Universal Citation: 410 IN Admin Code 2.5-132

Current through March 20, 2024

Authority: IC 16-19-3-4; IC 16-41-2-1

Affected: IC 16-41-2; IC 16-41-9

Sec. 132.

The control measures for smallpox (infectious agent: Variola virus) are as follows:

(1) An investigation by the department in conjunction with the local health officer shall be performed immediately to determine the possible sources of infection and the extent of the outbreak and include the following:

(A) A history of past and recent smallpox vaccinations.

(B) A history of varicella and shingles vaccinations.

(C) A history of varicella or herpes zoster.

(D) A medical history.

(E) A collection of appropriate laboratory specimens.

(F) A recent travel history.

A complete list of contacts shall be generated and traced. Contacts are defined as all individuals in the household, all individuals with a history of habitual close contact, and all individuals directly exposed to the patient.

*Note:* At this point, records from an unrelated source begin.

Definition resize_detached_normal_screen (z : Size) (s : TerminalScreen) : panicking TerminalScreen :=
  if (columns (sf_size (surface s)) =? columns z)%Z then resize_grid_preserving_cells z s
  else reflow_visible false z s.

(** The newest rows of the history, at most [n], oldest first. *)
Fixpoint pull_rows (n : nat) (h : HistoryBuffer) (pulled : list PhysicalStyledLine)
    : HistoryBuffer * list PhysicalStyledLine :=
  match n with
  | O => (h, pulled)
  | S n =>
      match pop_styled_line h with
      | (h, None) => (h, pulled)
      | (h, Some (line, wraps)) =>
          pull_rows n h ({| physical_line := line; wraps_to_next := wraps |} :: pulled)
      end
  end.

Definition resize_normal_screen_rows_only (z : Size) (s : TerminalScreen) : panicking TerminalScreen :=
  let old_rows := length (cells (screen_grid s)) in
  let new_rows := n_rows z in
  let live_bottom :=
    from_option (fun r => Nat.max r (row_of s)) (row_of s) (last_significant_row (screen_grid s)) in
  if old_rows <? new_rows then resize_grid_preserving_cells z s
  else if (new_rows <? old_rows) && (live_bottom <? new_rows) then resize_grid_preserving_cells z s
  else if new_rows =? old_rows then Ok (on_surface (set_sf_size z) s)
  else
    let bottom := (new_rows <? old_rows) && (new_rows <=? live_bottom) in
    visible ← current_visible_rows s;
    let moved := if bottom || (new_rows <? length visible) then length visible - new_rows else 0 in
    let pulled := new_rows - (length visible - moved) in
    let '(h, restored) := pull_rows pulled (history s) [] in
    let s := push_lines (take moved visible) (set_history h (on_surface (set_sf_size z) s)) in
    g ← store_rows z (emoji_of s) (restored ++ drop moved visible);
    let s := with_grid g s in
    let shifted c := clamp_cursor (max_row s) (max_column s)
                       {| c_row := c_row c + length restored - moved; c_column := c_column c |} in
    Ok (on_surface (fun f =>
      let c := shifted (cursor f) in
      set_saved_cursor (shifted <$> saved_cursor f)
        (set_wrap_pending (wrap_pending f && autowrap_enabled f && (c_column c =? max_column s))
           (set_cursor c f))) s).

Definition resize_normal_screen_reflowing (z : Size) (s : TerminalScreen) : panicking TerminalScreen :=
  reflow_visible true z s.

Definition resize_alternate_screen (z : Size) (s : TerminalScreen) : panicking TerminalScreen :=
  if (columns (sf_size (surface s)) =? columns z)%Z then resize_grid_preserving_cells z s
  else resize_detached_normal_screen z s.

Definition normal_screen_viewport_is_cleared (s : TerminalScreen) : bool :=
  bool_decide (last_significant_row (screen_grid s) = None) && (row_of s =? 0) && (column_of s =? 0).

Definition resize (z : Size) (s : TerminalScreen)
    : panicking (TerminalScreen * outcome TerminalSizeError unit) :=
  match TerminalSize_validate z with
  | Ok _ =>
      if bool_decide (sf_size (surface s) = z) then Ok (s, Ok tt)
      else
        let s := reset_normal_viewport_origin (mark_render_changed s) in
        let s := on_surface (set_region None) s in
        s ← (if alt_active (alternate s) then resize_alternate_screen z s
             else if detached (surface s) then resize_detached_normal_screen z s
             else if normal_screen_viewport_is_cleared s then Ok (resize_cleared_normal_screen z s)
             else if (columns (sf_size (surface s)) =? columns z)%Z
             then resize_normal_screen_rows_only z s
             else resize_normal_screen_reflowing z s);
        Ok (s, Ok tt)
  | r => Ok (s, r)
  end.

Definition set_emoji_width (ew : TerminalEmojiWidth) (k : Settings) : Settings :=
  {| log_frame_policy := log_frame_policy k; log_timestamp_rendition := log_timestamp_rendition k;
     preserve_copy_associations := preserve_copy_associations k;
     wrap_continuation_prefix := wrap_continuation_prefix k; emoji_width := ew |}.
Definition rebuild_for_width_policy_change (ew : TerminalEmojiWidth) (s : TerminalScreen)
    : panicking TerminalScreen :=
  let s := reset_normal_viewport_origin (mark_render_changed s) in
  let s := set_settings (set_emoji_width ew (settings s)) s in
  let z := sf_size (surface s) in
  let s := no_wrap s in
  if alt_active (alternate s) || detached (surface s) then resize_detached_normal_screen z s
  else if normal_screen_viewport_is_cleared s then resize_grid_preserving_cells z s
  else resize_normal_screen_reflowing z s.

(** ** Synchronized output *)

(** The projection of the current state, with a fresh generation. *)
Definition freeze (s : TerminalScreen) : TerminalScreen * FrozenPresentation :=
  let k := generations s in
  let fresh := next_render_generation k in
  (set_generations {| next_generation := fresh; render_generation := render_generation k;
                      normal_scroll_rows := normal_scroll_rows k;
                      normal_scroll_epoch := normal_scroll_epoch k |} s,
   {| frozen_lines := visible_styled_lines s; frozen_cursor := cursor (surface s);
      frozen_cursor_visible := cursor_visible (surface s);
      frozen_alternate := alt_active (alternate s); frozen_generation := fresh |}).

Definition begin_synchronized_output (s : TerminalScreen) : TerminalScreen :=
  let o := synchronized_output s in
  let epoch := wrap u64_MAX (sync_begin_epoch o + 1) in
  let '(s, o) :=
    if sync_active o
    then (s, {| sync_active := true; sync_begin_epoch := epoch;
                frozen_presentation := frozen_presentation o;
                full_redraw_required := full_redraw_required o |})
    else let '(s, p) := freeze s in
         (s, {| sync_active := true; sync_begin_epoch := epoch; frozen_presentation := Some p;
                full_redraw_required := full_redraw_required o |}) in
  let r := synchronized_output_outcome s in
  set_synchronized_output_outcome
    {| begin_epoch := Some epoch; rearm_timeout := true; released := released r;
       full_redraw := full_redraw r |} (set_synchronized_output o s).

Definition refresh_synchronized_output_presentation (s : TerminalScreen) : TerminalScreen :=
  let o := synchronized_output s in
  if sync_active o then
    let '(s, p) := freeze s in
    set_synchronized_output
      {| sync_active := true; sync_begin_epoch := sync_begin_epoch o; frozen_presentation := Some p;
         full_redraw_required := full_redraw_required o |} s
  else s.

Definition end_synchronized_output (s : TerminalScreen) : TerminalScreen :=
  let o := synchronized_output s in
  let r := synchronized_output_outcome s in
  if sync_active o then
    set_synchronized_output_outcome
      {| begin_epoch := begin_epoch r; rearm_timeout := rearm_timeout r; released := true;
         full_redraw := full_redraw_required o |}
      (set_synchronized_output
         {| sync_active := false; sync_begin_epoch := sync_begin_epoch o; frozen_presentation := None;
            full_redraw_required := false |} s)
  else s.

Definition require_full_redraw (o : SynchronizedOutputState) : SynchronizedOutputState :=
  {| sync_active := sync_active o; sync_begin_epoch := sync_begin_epoch o;
     frozen_presentation := frozen_presentation o; full_redraw_required := true |}.
Definition mark_synchronized_output_full_redraw (s : TerminalScreen) : TerminalScreen :=
  if sync_active (synchronized_output s)
  then set_synchronized_output (require_full_redraw (synchronized_output s)) s else s.
Definition force_release_synchronized_output (s : TerminalScreen) : TerminalScreen * bool :=
  if sync_active (synchronized_output s)
  then (end_synchronized_output (mark_synchronized_output_full_redraw s), true)
  else (s, false).

Definition merge_outcome (a later : SynchronizedOutputFeedOutcome) : SynchronizedOutputFeedOutcome :=
  {| begin_epoch := match begin_epoch later with Some e => Some e | None => begin_epoch a end;
     rearm_timeout := rearm_timeout a || rearm_timeout later;
     released := released a || released later;
     full_redraw := full_redraw a || full_redraw later |}.

(** What attached clients see. *)
Definition presentation_visible_styled_lines (s : TerminalScreen) : list TerminalStyledLine :=
  from_option frozen_lines (visible_styled_lines s) (frozen_presentation (synchronized_output s)).
Definition presentation_cursor_state (s : TerminalScreen) : Cursor :=
  from_option frozen_cursor (cursor (surface s)) (frozen_presentation (synchronized_output s)).

(** ** Other updates of the content *)

Definition set_log_frame_settings (policy : LogFramePolicy) (r : GraphicRendition)
    (s : TerminalScreen) : panicking TerminalScreen :=
  let k := settings s in
  let old := log_frame_policy k in
  if bool_decide (old = policy) && bool_decide (log_timestamp_rendition k = r) then Ok s
  else
    let s := if timestamps old || timestamps policy
             then (force_release_synchronized_output s).1 else s in
    let geometry_changed :=
      negb (Bool.eqb (timestamps old) (timestamps policy))
      || (timestamps policy
          && (negb (wrap_cap old =? wrap_cap policy)
              || negb (format_width (timestamp_format old) =? format_width (timestamp_format policy)))) in
    let s := set_settings
      {| log_frame_policy := policy; log_timestamp_rendition := r;
         preserve_copy_associations := preserve_copy_associations k || timestamps policy;
         wrap_continuation_prefix := wrap_continuation_prefix k; emoji_width := emoji_width k |} s in
    s ← (if geometry_changed && negb (alt_active (alternate s))
         then resize_normal_screen_reflowing (sf_size (surface s)) s else Ok s);
    Ok (mark_render_changed s).

(** One row of the visible screen into the history, its metadata optional. *)
Definition push_visible (s : TerminalScreen) (row : nat) (h : HistoryBuffer) : panicking HistoryBuffer :=
  p ← physical_row s row;
  Ok (push_styled_line_with_wrap (physical_line p) (wraps_to_next p) h).
Definition clear_visible_into_history (s : TerminalScreen) : panicking TerminalScreen :=
  let s := reset_normal_viewport_origin (mark_render_changed s) in
  if alt_active (alternate s) then Ok (clear_screen s)
  else
    h ← (match last_significant_row (screen_grid s) with
         | Some last => fold_outcome (push_visible s) (range_incl 0 last) (history s)
         | None => Ok (history s)
         end);
    Ok (on_surface (set_detached true) (clear_screen (set_history h s))).

Definition set_history_limit (limit : Z) (s : TerminalScreen) : TerminalScreen * outcome string unit :=
  let '(h, r) := set_limit limit (history s) in (set_history h s, r).
Definition set_history_rotate_lines (n : Z) (s : TerminalScreen) : TerminalScreen * outcome string unit :=
  let '(h, r) := set_rotate_lines n (history s) in (set_history h s, r).
Definition clear_screen_history (s : TerminalScreen) : TerminalScreen :=
  mark_render_changed (on_surface (set_detached false) (set_history (clear_history (history s)) s)).

Definition preserve_normal_viewport_origin (presented s : TerminalScreen) : panicking TerminalScreen :=
  let k := generations s in
  let p := generations presented in
  if negb (bool_decide (sf_size (surface s) = sf_size (surface presented)))
     || negb (normal_scroll_epoch k =? normal_scroll_epoch p)%Z
     || alt_active (alternate s) || alt_active (alternate presented)
     || (normal_scroll_rows p <=? normal_scroll_rows k)%Z
  then Ok s
  else
    let rows := Z.to_nat (Z.min (normal_scroll_rows p - normal_scroll_rows k)
                            (rows (sf_size (surface s)))) in
    s ← scroll_region_up_from 0 (max_row s) (Z.of_nat rows) s;
    let s := if row_of s <? rows
             then on_surface (fun f => set_wrap_pending false (set_column 0 f)) s else s in
    let s := on_surface (fun f => set_row (c_row (cursor f) - rows) f) s in
    let k := generations s in
    Ok (mark_render_changed (set_generations
      {| next_generation := next_generation k; render_generation := render_generation k;
         normal_scroll_rows := normal_scroll_rows p; normal_scroll_epoch := normal_scroll_epoch k |} s)).

(** Copy texts assigned to the newest logical lines. *)
Inductive NormalPhysicalLineIndex := HistoryLine (row : nat) | VisibleLine (row : nat).
Definition normal_physical_line_count (s : TerminalScreen) : nat :=
  h_len (history s) + length (cells (screen_grid s)).
Definition normal_physical_line_index (offset : nat) (s : TerminalScreen)
    : option NormalPhysicalLineIndex :=
  let history_rows := h_len (history s) in
  if offset <? history_rows then Some (HistoryLine offset)
  else if offset - history_rows <? length (cells (screen_grid s))
  then Some (VisibleLine (offset - history_rows)) else None.
Definition normal_physical_line_wraps_to_next (offset : nat) (s : TerminalScreen) : bool :=
  match normal_physical_line_index offset s with
  | Some (HistoryLine row) => history_line_wraps (history s) row
  | Some (VisibleLine row) => default false (line_wraps (screen_grid s) !! row)
  | None => false
  end.
Definition normal_physical_line_is_blank (offset : nat) (s : TerminalScreen) : bool :=
  match normal_physical_line_index offset s with
  | Some (HistoryLine row) => from_option (forallb is_whitespace) true (line_at (history s) row)
  | Some (VisibleLine row) => from_option (forallb text_is_whitespace) true (cells (screen_grid s) !! row)
  | None => true
  end.
Definition assign_normal_physical_copy_text (copy : option text) (s : TerminalScreen)
    (index : NormalPhysicalLineIndex) : TerminalScreen :=
  match index with
  | HistoryLine row => set_history (set_copy_text row copy (history s)) s
  | VisibleLine row =>
      let g := screen_grid s in
      with_grid (set_line_copy_texts (<[row := copy]> (line_copy_texts g)) g) s
  end.
Definition assign_copy_text_at (copy : text) (s : TerminalScreen) (offset : nat) : TerminalScreen :=
  from_option (assign_normal_physical_copy_text (Some copy) s) s (normal_physical_line_index offset s).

(2) For hospitalized patients, the following precautions are required:

(A) Standard.

(B) Airborne.

(C) Contact.

The patient shall be placed in a private, negative airflow room for airborne infection isolation.

(3) Concurrent disinfection is required. Laundry and waste shall be discarded into biohazard bags and sterilized, and bedding and clothing shall be incinerated or laundered in hot water with laundry detergent followed by hot air drying.

(4) Quarantine is required.

(5) Postexposure immunization provides some protection against disease and significant protection against fatal outcome. Any person with a significant exposure to a patient with proven smallpox during the infectious stage of illness (from onset of symptoms (fever, head and body aches) until scabs have fallen off) requires immunization as soon after exposure as possible but within four (4) days of first exposure.

(6) The Centers for Disease Control and Prevention and the Council of State and Territorial Epidemiologists set the standard clinical and laboratory case definition.